##### MA755 Machine Learning - Chapter 9. Up and Running with TensorFlow - 29 Apr 2017 

These notes are based on, and include images from, [_Hands-On Machine Learning with Scikit-Learn and TensorFlow_](http://shop.oreilly.com/product/0636920052289.do)
- by Aurélien Géron
- Published by O'Reilly Media, Inc., 2017

In [None]:
!pip3 install tensorflow

Import the TensorFlow library.

In [1]:
import tensorflow as tf

Create a sample TensorFlow compute graph.

In [2]:
x = tf.Variable(3, name="x")
y = tf.Variable(4, name="y")
f = x*x*y + y + 2

Run this graph in a session:
1. Create the session
1. Initialize `x` and `y`
1. Run the graph / evaluate `f`
1. Close the session

In [3]:
sess = tf.Session()
sess.run(x.initializer)
sess.run(y.initializer)
result = sess.run(f)
sess.close()

print(result)

42


Using the `with` statement produces code that is easier to read and less error prone.

In [4]:
with tf.Session() as sess:
    x.initializer.run()
    y.initializer.run()
    result = f.eval()

result

42

Rather than initializing each variable separately, you can initialize all of them.

In [5]:
init = tf.global_variables_initializer() 
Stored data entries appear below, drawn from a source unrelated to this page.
Record sock := {
  yield_value : Z;
  clock : Z;
  sndbuf : nat;
  rcvbuf : nat;
  (** the buffer the kernel makes of a size asked for with [setsockopt]; none when the call fails *)
  sockopt_buffer : Z -> option nat;
  reads : list raw_read;
  writes : list raw_write;
  resumes : list resumption;
  ssl_calls : list (Z * Z);
  received : bytes;
  delivered : bytes;
  closed : bool
}.
Definition set_yield_value (x : Z) (s : sock) : sock :=
  {| yield_value := x; clock := clock s; sndbuf := sndbuf s; rcvbuf := rcvbuf s; sockopt_buffer := sockopt_buffer s; reads := reads s;
     writes := writes s; resumes := resumes s; ssl_calls := ssl_calls s; received := received s;
     delivered := delivered s; closed := closed s |}.
Definition set_clock (x : Z) (s : sock) : sock :=
  {| yield_value := yield_value s; clock := x; sndbuf := sndbuf s; rcvbuf := rcvbuf s; sockopt_buffer := sockopt_buffer s; reads := reads s;
     writes := writes s; resumes := resumes s; ssl_calls := ssl_calls s; received := received s;
     delivered := delivered s; closed := closed s |}.
Definition set_sndbuf (x : nat) (s : sock) : sock :=
  {| yield_value := yield_value s; clock := clock s; sndbuf := x; rcvbuf := rcvbuf s; sockopt_buffer := sockopt_buffer s; reads := reads s;
     writes := writes s; resumes := resumes s; ssl_calls := ssl_calls s; received := received s;
     delivered := delivered s; closed := closed s |}.
Definition set_rcvbuf (x : nat) (s : sock) : sock :=
  {| yield_value := yield_value s; clock := clock s; sndbuf := sndbuf s; rcvbuf := x;
     sockopt_buffer := sockopt_buffer s; reads := reads s;
     writes := writes s; resumes := resumes s; ssl_calls := ssl_calls s; received := received s;
     delivered := delivered s; closed := closed s |}.
Definition set_reads (x : list raw_read) (s : sock) : sock :=
  {| yield_value := yield_value s; clock := clock s; sndbuf := sndbuf s; rcvbuf := rcvbuf s; sockopt_buffer := sockopt_buffer s; reads := x;
     writes := writes s; resumes := resumes s; ssl_calls := ssl_calls s; received := received s;
     delivered := delivered s; closed := closed s |}.
Definition set_writes (x : list raw_write) (s : sock) : sock :=
  {| yield_value := yield_value s; clock := clock s; sndbuf := sndbuf s; rcvbuf := rcvbuf s; sockopt_buffer := sockopt_buffer s; reads := reads s;
     writes := x; resumes := resumes s; ssl_calls := ssl_calls s; received := received s;
     delivered := delivered s; closed := closed s |}.
Definition set_resumes (x : list resumption) (s : sock) : sock :=
  {| yield_value := yield_value s; clock := clock s; sndbuf := sndbuf s; rcvbuf := rcvbuf s; sockopt_buffer := sockopt_buffer s; reads := reads s;
     writes := writes s; resumes := x; ssl_calls := ssl_calls s; received := received s;
     delivered := delivered s; closed := closed s |}.
Definition set_ssl_calls (x : list (Z * Z)) (s : sock) : sock :=
  {| yield_value := yield_value s; clock := clock s; sndbuf := sndbuf s; rcvbuf := rcvbuf s; sockopt_buffer := sockopt_buffer s; reads := reads s;
     writes := writes s; resumes := resumes s; ssl_calls := x; received := received s;
     delivered := delivered s; closed := closed s |}.
Definition set_received (x : bytes) (s : sock) : sock :=
  {| yield_value := yield_value s; clock := clock s; sndbuf := sndbuf s; rcvbuf := rcvbuf s; sockopt_buffer := sockopt_buffer s; reads := reads s;
     writes := writes s; resumes := resumes s; ssl_calls := ssl_calls s; received := x;
     delivered := delivered s; closed := closed s |}.
Definition set_delivered (x : bytes) (s : sock) : sock :=
  {| yield_value := yield_value s; clock := clock s; sndbuf := sndbuf s; rcvbuf := rcvbuf s; sockopt_buffer := sockopt_buffer s; reads := reads s;
     writes := writes s; resumes := resumes s; ssl_calls := ssl_calls s; received := received s;
     delivered := x; closed := closed s |}.
Definition set_closed (x : bool) (s : sock) : sock :=
  {| yield_value := yield_value s; clock := clock s; sndbuf := sndbuf s; rcvbuf := rcvbuf s; sockopt_buffer := sockopt_buffer s; reads := reads s;
     writes := writes s; resumes := resumes s; ssl_calls := ssl_calls s; received := received s;
     delivered := delivered s; closed := x |}.

(** A session: the members of [BasicHttpSession] (and of the event loop and the
    server it reaches), the state its body callbacks change, and its outside. *)
Record session (P B : Type) := {
  m_keepAlive : Z;
  m_sessionTimeout : Z;
  m_sessionTimeoutTimePoint : Z;
  m_parser : P;
  m_can_write_errror : bool;
  m_httpParserBuffer : Buffer;
  sharedReadBuffer : Buffer;
  m_peerAddress : bytes;
  wmem_max : nat;
  on_loop_thread : bool;
  body_state : B;
  served : nat;
  env : sock
}.
Arguments m_keepAlive {P B} _.
Arguments m_sessionTimeout {P B} _.
Arguments m_sessionTimeoutTimePoint {P B} _.
Arguments m_parser {P B} _.
Arguments m_can_write_errror {P B} _.
Arguments m_httpParserBuffer {P B} _.
Arguments sharedReadBuffer {P B} _.
Arguments m_peerAddress {P B} _.
Arguments wmem_max {P B} _.
Arguments on_loop_thread {P B} _.
Arguments body_state {P B} _.
Arguments served {P B} _.
Arguments env {P B} _.

Section SessionSetters.
Context {P B : Type}.
Definition set_m_keepAlive (x : Z) (s : session P B) : session P B :=
  {| m_keepAlive := x; m_sessionTimeout := m_sessionTimeout s;
     m_sessionTimeoutTimePoint := m_sessionTimeoutTimePoint s; m_parser := m_parser s;
     m_can_write_errror := m_can_write_errror s; m_httpParserBuffer := m_httpParserBuffer s;
     sharedReadBuffer := sharedReadBuffer s; m_peerAddress := m_peerAddress s; wmem_max := wmem_max s;
     on_loop_thread := on_loop_thread s; body_state := body_state s; served := served s;
     env := env s |}.
Definition set_m_sessionTimeout (x : Z) (s : session P B) : session P B :=
  {| m_keepAlive := m_keepAlive s; m_sessionTimeout := x;
     m_sessionTimeoutTimePoint := m_sessionTimeoutTimePoint s; m_parser := m_parser s;
     m_can_write_errror := m_can_write_errror s; m_httpParserBuffer := m_httpParserBuffer s;
     sharedReadBuffer := sharedReadBuffer s; m_peerAddress := m_peerAddress s; wmem_max := wmem_max s;
     on_loop_thread := on_loop_thread s; body_state := body_state s; served := served s;
     env := env s |}.
Definition set_m_sessionTimeoutTimePoint (x : Z) (s : session P B) : session P B :=
  {| m_keepAlive := m_keepAlive s; m_sessionTimeout := m_sessionTimeout s;
     m_sessionTimeoutTimePoint := x; m_parser := m_parser s;
     m_can_write_errror := m_can_write_errror s; m_httpParserBuffer := m_httpParserBuffer s;
     sharedReadBuffer := sharedReadBuffer s; m_peerAddress := m_peerAddress s; wmem_max := wmem_max s;
     on_loop_thread := on_loop_thread s; body_state := body_state s; served := served s;
     env := env s |}.
Definition set_m_parser (x : P) (s : session P B) : session P B :=
  {| m_keepAlive := m_keepAlive s; m_sessionTimeout := m_sessionTimeout s;
     m_sessionTimeoutTimePoint := m_sessionTimeoutTimePoint s; m_parser := x;
     m_can_write_errror := m_can_write_errror s; m_httpParserBuffer := m_httpParserBuffer s;
     sharedReadBuffer := sharedReadBuffer s; m_peerAddress := m_peerAddress s; wmem_max := wmem_max s;
     on_loop_thread := on_loop_thread s; body_state := body_state s; served := served s;
     env := env s |}.
Definition set_m_can_write_errror (x : bool) (s : session P B) : session P B :=
  {| m_keepAlive := m_keepAlive s; m_sessionTimeout := m_sessionTimeout s;
     m_sessionTimeoutTimePoint := m_sessionTimeoutTimePoint s; m_parser := m_parser s;
     m_can_write_errror := x; m_httpParserBuffer := m_httpParserBuffer s;
     sharedReadBuffer := sharedReadBuffer s; m_peerAddress := m_peerAddress s; wmem_max := wmem_max s;
     on_loop_thread := on_loop_thread s; body_state := body_state s; served := served s;
     env := env s |}.
Definition set_m_httpParserBuffer (x : Buffer) (s : session P B) : session P B :=
  {| m_keepAlive := m_keepAlive s; m_sessionTimeout := m_sessionTimeout s;
     m_sessionTimeoutTimePoint := m_sessionTimeoutTimePoint s; m_parser := m_parser s;
     m_can_write_errror := m_can_write_errror s; m_httpParserBuffer := x;
     sharedReadBuffer := sharedReadBuffer s; m_peerAddress := m_peerAddress s; wmem_max := wmem_max s;
     on_loop_thread := on_loop_thread s; body_state := body_state s; served := served s;
     env := env s |}.
Definition set_sharedReadBuffer (x : Buffer) (s : session P B) : session P B :=
  {| m_keepAlive := m_keepAlive s; m_sessionTimeout := m_sessionTimeout s;
     m_sessionTimeoutTimePoint := m_sessionTimeoutTimePoint s; m_parser := m_parser s;
     m_can_write_errror := m_can_write_errror s; m_httpParserBuffer := m_httpParserBuffer s;
     sharedReadBuffer := x; m_peerAddress := m_peerAddress s; wmem_max := wmem_max s; on_loop_thread := on_loop_thread s;
     body_state := body_state s; served := served s; env := env s |}.
Definition set_body_state (x : B) (s : session P B) : session P B :=
  {| m_keepAlive := m_keepAlive s; m_sessionTimeout := m_sessionTimeout s;
     m_sessionTimeoutTimePoint := m_sessionTimeoutTimePoint s; m_parser := m_parser s;
     m_can_write_errror := m_can_write_errror s; m_httpParserBuffer := m_httpParserBuffer s;
     sharedReadBuffer := sharedReadBuffer s; m_peerAddress := m_peerAddress s; wmem_max := wmem_max s;
     on_loop_thread := on_loop_thread s; body_state := x; served := served s; env := env s |}.
Definition set_served (x : nat) (s : session P B) : session P B :=
  {| m_keepAlive := m_keepAlive s; m_sessionTimeout := m_sessionTimeout s;
     m_sessionTimeoutTimePoint := m_sessionTimeoutTimePoint s; m_parser := m_parser s;
     m_can_write_errror := m_can_write_errror s; m_httpParserBuffer := m_httpParserBuffer s;
     sharedReadBuffer := sharedReadBuffer s; m_peerAddress := m_peerAddress s; wmem_max := wmem_max s;
     on_loop_thread := on_loop_thread s; body_state := body_state s; served := x; env := env s |}.
Definition set_env (x : sock) (s : session P B) : session P B :=
  {| m_keepAlive := m_keepAlive s; m_sessionTimeout := m_sessionTimeout s;
     m_sessionTimeoutTimePoint := m_sessionTimeoutTimePoint s; m_parser := m_parser s;
     m_can_write_errror := m_can_write_errror s; m_httpParserBuffer := m_httpParserBuffer s;
     sharedReadBuffer := sharedReadBuffer s; m_peerAddress := m_peerAddress s; wmem_max := wmem_max s;
     on_loop_thread := on_loop_thread s; body_state := body_state s; served := served s;
     env := x |}.
End SessionSetters.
with tf.Session() as sess:
    init.run()  
    result = f.eval()

result

42

Ever node you create (unless you explicitly state otherwise) is added to the default graph. The above nodes have been added to the default graph. The new node (below) 
is also added to the default graph.

In [6]:
x1 = tf.Variable(1)
x1.graph is tf.get_default_graph()

True

You might want to create multiple independent graphs. (I'd rather not.)

Create a new graph.

In [7]:
graph = tf.Graph()

Notice that `x2` is a graph.

In [8]:
with graph.as_default():
    x2 = tf.Variable(2)
x2.graph is graph

True

But it is not the default graph.

In [9]:
x2.graph is tf.get_default_graph()

False

Every variable/node/expression you create is by default added to the default graph. 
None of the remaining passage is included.